Halide We should shuffle around the realization order to minimize peak memory usage

Consider a pipeline with three outputs f2, g2, h2. These call Funcs f1, g1, h1 respectively. Everything is compute_root. The realization order f1 f2 g1 g2 h1 h2 is going to use a lot less intermediate memory than the order f1 g1 h1 f2 g2 h2.

We should shuffle the realization order of realizations at each loop level in schedule_functions to minimize the number of overlapping lifetimes. This could be done by identifying each loop level used in a compute_at, and then for each, coming up with a new realization order for that loop level. This would have to be done at the level of fused groups, not Funcs.

Mar 12 '24 17:03 abadams

This seems like something that should be scheduable, instead of automatic?

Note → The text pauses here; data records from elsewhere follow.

(* ===== verification/Shared.v ===== *)
(** * What the program providers share ([crates/agent/src/provider/shared.rs])

    Commands and their POSIX rendering, the overlay of generated settings on the
    pass-through ones ([deep_merge]) and the gateway's base URL. URLs are edited
    and printed by the [url] crate, a parameter here ([UrlOps]). A reference
    tokenizer for a POSIX shell's quoting says what a rendered command is. *)

From stdpp Require Import countable.
From S2P Require Import Prelude Str Json Codec Fs Config JsonMerge.

(** ** URLs *)

Class UrlOps : Type := {
  (** [Url::as_str] and [Url::to_string]. *)
  url_to_string : Url -> string;
  (** [Url::set_path]. *)
  url_set_path : string -> Url -> Url;
  (** [Url::from_file_path(absolute).map(to_string)]. *)
  url_from_file_path : path -> option string;
}.

(** Printers of the [serde_json] and [toml] crates: [serde_json::to_string], which
    does not fail on a [Value], and [toml::to_string_pretty], which fails on what
    TOML has no form for (a null). *)
Class Printers : Type := {
  json_to_string : value -> string;
  toml_to_string_pretty : value -> result string string;
}.

Definition slash : ascii := "/".
Definition line_feed : string := String "010" "".
(** Double quotes around a text. *)
Definition quoted (s : string) : string := String "034" "" +:+ s +:+ String "034" "".

(** Adds the final line feed that is missing. *)
Definition end_line (contents : string) : string :=
  if ends_with line_feed contents then contents else contents +:+ line_feed.

Definition responses_base_url `{UrlOps} (gateway : LlmGatewayConfig) : string :=
  let url := gw_url gateway in
  let path := trim_end_matches slash (url_path url) in
  let url := if ends_with "/v1" path then url else url_set_path (path +:+ "/v1") url in
  trim_end_matches slash (url_to_string url).

(** ** Commands *)

Record CommandSpec : Type := {
  cs_program : string;
  cs_args : list string;
}.
Definition new_command (program : path) (args : list string) : CommandSpec :=
  {| cs_program := display program; cs_args := args |}.

(** [value.replace('\'', "'\\''")]. *)
Fixpoint replace_quotes (s : string) : string :=
  match s with
  | EmptyString => EmptyString
  | String a s =>
      if Ascii.eqb a "'" then "'\''" +:+ replace_quotes s else String a (replace_quotes s)
  end.
Definition shell_quote (s : string) : string := "'" +:+ replace_quotes s +:+ "'".

Definition render_posix_command (command : CommandSpec) : string :=
  join " " (map shell_quote (cs_program command :: cs_args command)).
(** [render_command] on Unix. *)
Definition render_command : CommandSpec -> string := render_posix_command.

(** A pretty-printed document and its final line feed. *)
Definition json_lines `{JsonCodec} (settings : value) : string := to_vec_pretty settings +:+ line_feed.

(** [gateway.authentication.as_ref().is_some_and(uses_credential_helper)]. *)
Definition gateway_uses_helper (gateway : LlmGatewayConfig) : bool :=
  is_some_and uses_credential_helper (gw_authentication gateway).
Definition is_oidc (authentication : option LlmGatewayAuthentication) : bool :=
  match authentication with Some (Oidc _ _ _ _ _ _) => true | _ => false end.
Definition vstrings (l : list string) : value := Array (map VString l).
Definition num (n : N) : value := Number (PosInt n).

(** ** Overlaying settings *)

Fixpoint deep_merge (base overlay : value) {struct overlay} : value :=
  match overlay with
  | Object over =>
      match base with
      | Object b =>
          Object (map_fold (fun key v acc =>
                    <[key := deep_merge (default Null (acc !! key)) v]> acc) b over)
      | _ => overlay
      end
  | _ => overlay
  end.

(** ** What a shell reads in a command line *)

(** A POSIX shell's tokens for a line of plain characters, single quotes and
    backslashes; [None] when the line has anything else a shell interprets
    (expansions, redirections, operators, comments, patterns, double quotes), or
    an unfinished quote. *)
Inductive sh_state : Type :=
| Blank
| Word (w : string)
| Quoted (w : string)
| Escaped (w : string).

Definition snoc (w : string) (a : ascii) : string := w +:+ String a "".
Definition sh_blank (a : ascii) : bool := Ascii.eqb a " " || Ascii.eqb a "009".
Definition sh_plain (a : ascii) : bool :=
  is_ascii_alphanumeric a || existsb (Ascii.eqb a) ["-"; "_"; "/"; "."; ","; "+"; ":"; "@"; "%"]%char.

Definition sh_word (w : string) (a : ascii) : option sh_state :=
  if Ascii.eqb a "'" then Some (Quoted w)
  else if Ascii.eqb a "\" then Some (Escaped w)
  else if sh_plain a then Some (Word (snoc w a))
  else None.

Fixpoint sh_scan (st : sh_state) (s : string) (done : list string) : option (list string) :=
  match s with
  | EmptyString =>
      match st with
      | Blank => Some done
      | Word w => Some (done ++ [w])%list
      | Quoted _ | Escaped _ => None
      end
  | String a s =>
      match st with
      | Blank =>
          if sh_blank a then sh_scan Blank s done
          else match sh_word "" a with Some st => sh_scan st s done | None => None end
      | Word w =>
          if sh_blank a then sh_scan Blank s (done ++ [w])%list
          else match sh_word w a with Some st => sh_scan st s done | None => None end
      | Quoted w => if Ascii.eqb a "'" then sh_scan (Word w) s done else sh_scan (Quoted (snoc w a)) s done
      | Escaped w => if Ascii.eqb a "010" then None else sh_scan (Word (snoc w a)) s done
      end
  end.
Definition sh_words (line : string) : option (list string) := sh_scan Blank line [].

Lemma snoc_app w a s : snoc w a +:+ s = w +:+ String a s.
Proof. unfold snoc. by rewrite append_assoc. Qed.

Lemma sh_scan_quoted w s rest words :
  sh_scan (Quoted w) (replace_quotes s +:+ String "'" rest) words
  = sh_scan (Word (w +:+ s)) rest words.
Proof.
  revert w. induction s as [|a s IH]; intros w; [by rewrite append_nil_r|].
  cbn [replace_quotes]. destruct (Ascii.eqb_spec a "'") as [->|Hne].
  - rewrite append_assoc. change (sh_scan (Quoted (snoc w "'"))
      (replace_quotes s +:+ String "'" rest) words = sh_scan (Word (w +:+ String "'" s)) rest words).
    by rewrite IH, snoc_app.
  - change (String a (replace_quotes s) +:+ String "'" rest)
      with (String a (replace_quotes s +:+ String "'" rest)).
    cbn [sh_scan]. rewrite (proj2 (Ascii.eqb_neq a "'") Hne), IH. by rewrite snoc_app.
Qed.

(** A quoted value is one word, whatever it holds. *)
Lemma sh_scan_shell_quote s rest words :
  sh_scan Blank (shell_quote s +:+ rest) words = sh_scan (Word s) rest words.
Proof.
  unfold shell_quote. rewrite !append_assoc. apply (sh_scan_quoted "").
Qed.

Lemma sh_scan_join args words :
  args <> [] -> sh_scan Blank (join " " (map shell_quote args)) words = Some (words ++ args)%list.
Proof.
  revert words. induction args as [|s args IH]; intros words Ha; [done|]. clear Ha.
  destruct args as [|t args].
  - simpl join. rewrite <- (append_nil_r (shell_quote s)). by rewrite sh_scan_shell_quote.
  - change (join " " (map shell_quote (s :: t :: args)))
      with (shell_quote s +:+ " " +:+ join " " (map shell_quote (t :: args))).
    rewrite sh_scan_shell_quote.
    change (sh_scan Blank (join " " (map shell_quote (t :: args))) (words ++ [s])%list
            = Some (words ++ s :: t :: args)%list).
    rewrite IH by done. by rewrite <- app_assoc.
Qed.

(** A shell reads a rendered command back as its program and arguments. *)
Lemma rendered_words command :
  sh_words (render_command command) = Some (cs_program command :: cs_args command).
Proof. by apply (sh_scan_join (cs_program command :: cs_args command) []). Qed.

(** ** Laws of [deep_merge] *)

Definition deep_merged (b o : gmap string value) : gmap string value :=
  map_fold (fun key v acc => <[key := deep_merge (default Null (acc !! key)) v]> acc) b o.
Lemma deep_merge_objects b o : deep_merge (Object b) (Object o) = Object (deep_merged b o).
Proof. done. Qed.
Lemma lookup_deep_merged b o k :
  deep_merged b o !! k =
  match o !! k with
  | Some v => Some (deep_merge (default Null (b !! k)) v)
  | None => b !! k
  end.
Proof. apply (map_fold_insert_lookup (fun cur v => deep_merge (default Null cur) v)). Qed.
Lemma deep_merge_not_object base overlay :
  is_object base = false \/ is_object overlay = false -> deep_merge base overlay = overlay.
Proof. destruct base, overlay; naive_solver. Qed.

Lemma deep_merge_object base o :
  deep_merge base (Object o) = Object (deep_merged (default ∅ (as_object base)) o).
Proof.
  destruct base as [| | | | |b]; try done; simpl; rewrite ?deep_merge_objects; try done.
  all: f_equal; apply map_eq; intros k; rewrite lookup_deep_merged; simpl; rewrite lookup_empty;
    destruct (o !! k); [|done]; simpl; by rewrite deep_merge_not_object by auto.
Qed.

Lemma deep_merge_self v : deep_merge v v = v.
Proof.
  induction v as [| | | |l|m IH] using value_ind; try done.
  rewrite deep_merge_objects. f_equal. apply map_eq. intros k.
  rewrite lookup_deep_merged. destruct (m !! k) as [v|] eqn:E; [|done].
  simpl. f_equal. by eapply IH.
Qed.

Lemma at_path_deep_merge ks base overlay v :
  at_path ks (Some overlay) = Some v ->
  at_path ks (Some (deep_merge base overlay))
  = Some (deep_merge (default Null (at_path ks (Some base))) v).
Proof.
  revert base overlay. induction ks as [|k ks IH]; intros base overlay H.
  - by injection H as ->.
  - destruct (is_object base) eqn:Eb.
    2: { rewrite (at_path_not_object _ _ base Eb), deep_merge_not_object, H by auto.
         by rewrite deep_merge_not_object by auto. }
    destruct base as [| | | | |b]; try done.
    destruct overlay as [| | | | |o]; try (simpl in H; by rewrite at_path_None in H).
    rewrite deep_merge_objects. simpl in *. rewrite lookup_deep_merged.
    destruct (o !! k) as [w|]; [|simpl in H; by rewrite at_path_None in H]. simpl in *.
    rewrite (IH _ _ H). do 2 f_equal. destruct (b !! k) as [w'|]; [done|]. simpl.
    rewrite at_path_None. destruct ks; [done|]. by rewrite at_path_not_object.
Qed.

Lemma deep_merge_outside ks base overlay :
  outside ks overlay = true ->
  at_path ks (Some (deep_merge base overlay)) = at_path ks (Some base).
Proof.
  revert base overlay. induction ks as [|k ks IH]; intros base overlay; [done|].
  destruct overlay as [| | | | |o]; try done. intros Ho.
  destruct (is_object base) eqn:Eb.
  2: { rewrite (at_path_not_object _ _ base Eb), deep_merge_not_object by auto.
       by apply at_path_outside. }
  destruct base as [| | | | |b]; try done. rewrite deep_merge_objects. simpl.
  rewrite lookup_deep_merged. simpl in Ho. destruct (o !! k) as [v|]; [|done].
  rewrite IH by done. destruct (b !! k); [done|].
  destruct ks as [|k' ks']; [done|]. rewrite at_path_None. by apply at_path_not_object.
Qed.

Lemma deep_merge_idem base overlay :
  deep_merge (deep_merge base overlay) overlay = deep_merge base overlay.
Proof.
  revert base. induction overlay as [| | | | |o IH] using value_ind; intros base; try done.
  destruct base as [| | | | |b]; try apply (deep_merge_self (Object o)).
  rewrite !deep_merge_objects. f_equal. apply map_eq. intros k.
  rewrite !lookup_deep_merged. destruct (o !! k) as [v|] eqn:E; [|done].
  simpl. f_equal. by eapply IH.
Qed.

#[global] Arguments deep_merge : simpl never.

Lemma deep_merge_leaf base overlay ks v :
  at_path ks (Some overlay) = Some v -> is_object v = false ->
  at_path ks (Some (deep_merge base overlay)) = Some v.
Proof.
  intros Hv Ho. rewrite (at_path_deep_merge ks base overlay v Hv).
  by rewrite deep_merge_not_object by auto.
Qed.

(** Generated settings laid over the pass-through ones are in force: every
    value they hold that is not an object is the merged document's value at its
    path; whatever they do not reach is as it was; and merging again changes nothing. *)
Theorem generated_settings_in_force base overlay :
  (forall ks v, at_path ks (Some overlay) = Some v -> is_object v = false ->
     at_path ks (Some (deep_merge base overlay)) = Some v) /\
  (forall ks, outside ks overlay = true ->
     at_path ks (Some (deep_merge base overlay)) = at_path ks (Some base)) /\
  deep_merge (deep_merge base overlay) overlay = deep_merge base overlay.
Proof.
  split; [|split]; intros; [by apply deep_merge_leaf|by apply deep_merge_outside|apply deep_merge_idem].
Qed.

(** ** Concrete printers

    Instances for concrete runs: a URL is printed by its parts, a document as the
    binary digits of its encoding. *)

Definition demo_json (v : value) : string := digits (encode (to_tree v)).
Definition demo_unjson (s : string) : option value := of_tree <$> (of_digits (s +:+ line_feed) ≫= decode).
Lemma demo_unjson_json v : demo_unjson (demo_json v) = Some v.
Proof.
  unfold demo_unjson, demo_json, digits, line_feed. simpl. rewrite of_bits_bits. simpl.
  rewrite decode_encode. simpl. by rewrite of_to_tree.
Qed.
#[global] Instance demo_printers : Printers :=
  {| json_to_string := demo_json; toml_to_string_pretty v := Ok (demo_json v) |}.
#[global] Instance demo_urls : UrlOps := {|
  url_to_string u := url_scheme u +:+ "://" +:+ default "" (url_host u) +:+ url_path u;
  url_set_path p u :=
    {| url_scheme := url_scheme u; url_username := url_username u; url_password := url_password u;
       url_host := url_host u; url_port := url_port u; url_path := p; url_query := url_query u;
       url_fragment := url_fragment u |};
  url_from_file_path p := Some ("file://" +:+ display p);
|}.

Mar 19 '24 17:03 rootjalex

This seems like something that should be scheduable, instead of automatic?

Is there ever a situation where we'd choose to use more than the minimum?

Mar 19 '24 17:03 steven-johnson

It also affects locality, so there might be a trade-off here. Also if the allocations are all dynamic-size, the peak usage and thus the order will depend on those sizes, so the compiler won't be able to infer it.

You can already sort of schedule it with compute_at(Var::outermost(), the_func_you_want_to_go_before)

Mar 19 '24 19:03 abadams